单眼双上转肌麻痹在临床上较少见,依据其临床特征和必要的检查,如同视机、牵拉试验等诊断并不困难。

鉴别诊断

1.单独上直肌麻痹表现为患眼注视时健眼上斜,健眼注视时患眼下斜。眼球运动可见患眼向外上方转动不足,可继发对侧眼配偶肌(下斜肌)或同侧眼的直接拮抗肌(下直肌)功能过强,内上方转动不受限。同视机检查仅见患眼外上方位明显低于健眼。可合并上睑下垂,但多为真性。2.单独下斜肌麻痹表现为患眼眼位低,患眼向内上转受限,上斜肌过强,Bielschowsky歪头试验阳性,即当头向健侧倾斜时患眼更下斜。外上转正常,不伴有上睑下垂。3.下斜肌与下直肌粘连综合征表现为患眼眼位低,患眼内上、外上及下转时均受限。牵拉试验下直肌有明显抗力。不伴有上睑下垂。4.先天性上睑下垂先天性上睑下垂按程度不同分为轻、中和重度。

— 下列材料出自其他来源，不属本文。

(* ===== verification/EggBuffer.v ===== *)
(** The growable data buffer of egg-buffer.c / egg-buffer.h: allocation,
    growth, appending and reading of bytes, big-endian integers, byte arrays and
    strings.  The first part translates the code; the second states what each
    operation does to the bytes the buffer holds. *)
From S2P Require Import Prelude.

(** ** Data *)

(** [EggBufferAllocator]: a function with the syntax and logic of [realloc].
    A function pointer is its address (pointers are compared by
    [egg_buffer_set_allocator]) and what a call does: from the old object, or
    [None] for a null pointer, and the wanted size to the new object, or
    [None] on failure. *)
Record EggBufferAllocator := mkAllocator {
  al_addr : Z;
  al_realloc : option block -> Z -> option block;
}.

(** [struct _EggBuffer].  [eb_buf] is the object [buf] points to.  [failures] is
    an [int], which the code only counts up, sets to 0 or 1 and compares with
    0: the model counts it without bound, so it speaks of the code as long as
    fewer than 2{^31} operations fail between two resets, which the bound of
    [egg_buffer_refines_bytes] tells; past that, counting overflows. *)
Record EggBuffer := mkEggBuffer {
  eb_buf : option block;
  eb_len : Z;
  eb_allocated_len : Z;
  eb_failures : Z;
  eb_allocator : option EggBufferAllocator;
}.

Definition EGG_BUFFER_EMPTY : EggBuffer := mkEggBuffer None 0 0 0 None.

Definition set_buf (m : option block) (b : EggBuffer) : EggBuffer :=
  mkEggBuffer m (eb_len b) (eb_allocated_len b) (eb_failures b) (eb_allocator b).
Definition set_len (n : Z) (b : EggBuffer) : EggBuffer :=
  mkEggBuffer (eb_buf b) n (eb_allocated_len b) (eb_failures b) (eb_allocator b).
Definition fail_buffer (b : EggBuffer) : EggBuffer :=
  mkEggBuffer (eb_buf b) (eb_len b) (eb_allocated_len b) (eb_failures b + 1)
    (eb_allocator b).

(** The bytes an access through [buf] can reach; none through a null pointer. *)
Definition bmem (b : EggBuffer) : block := default [] (eb_buf b).

(** [egg_buffer_has_error], [egg_buffer_length]. *)
Definition egg_buffer_has_error (b : EggBuffer) : bool := 0 <? eb_failures b.
Definition egg_buffer_length (b : EggBuffer) : Z := eb_len b.

(** [buffer->failures++; return r;] *)
Definition buffer_fail {A} (r : A) : ST EggBuffer A :=
  modify fail_buffer;; mret r.

(** ** Life cycle *)

Section Lifecycle.
(** [DEFAULT_ALLOCATOR]: the C library's [realloc]. *)
Context (DEFAULT_ALLOCATOR : EggBufferAllocator).

Definition egg_buffer_init_full (reserve : Z) (allocator : option EggBufferAllocator)
    : bool * EggBuffer :=
  let allocator := default DEFAULT_ALLOCATOR allocator in
  let reserve := if reserve =? 0 then 64 else reserve in
  match al_realloc allocator None reserve with
  | None => (false, mkEggBuffer None 0 0 1 None)
  | Some m => (true, mkEggBuffer (Some m) 0 reserve 0 (Some allocator))
  end.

除重度可造成弱视外,一般先天性上睑下垂如不合并斜视、高度屈光不正及屈光参差时很少发生弱视。再者先天性上睑下垂的提上睑肌肌力较弱,不会因改变注视眼而消失。5.眶底骨折伴有眼外肌及周围组织嵌顿者,表现为垂直复视眼球上转受限,牵拉试验眼球上转、下转及旋转均受限。眼眶CT扫描和X线平片可查出骨折部位、形态、范围、有无眶内容脱出等。

并发症

可以合并内斜视、外斜视或假性上睑下垂。

治疗

手术应以减弱拮抗肌和(或)配偶肌矫正垂直斜度为主。健眼注视时则减弱患者的下直肌和上斜肌;如患眼为注视眼,按Hering法则健眼上斜明显,可考虑减弱健眼的上直肌和下斜肌,这样可照顾到正前方和下方注视野不出现复视。根据上述原则和垂直斜度采用手术设计。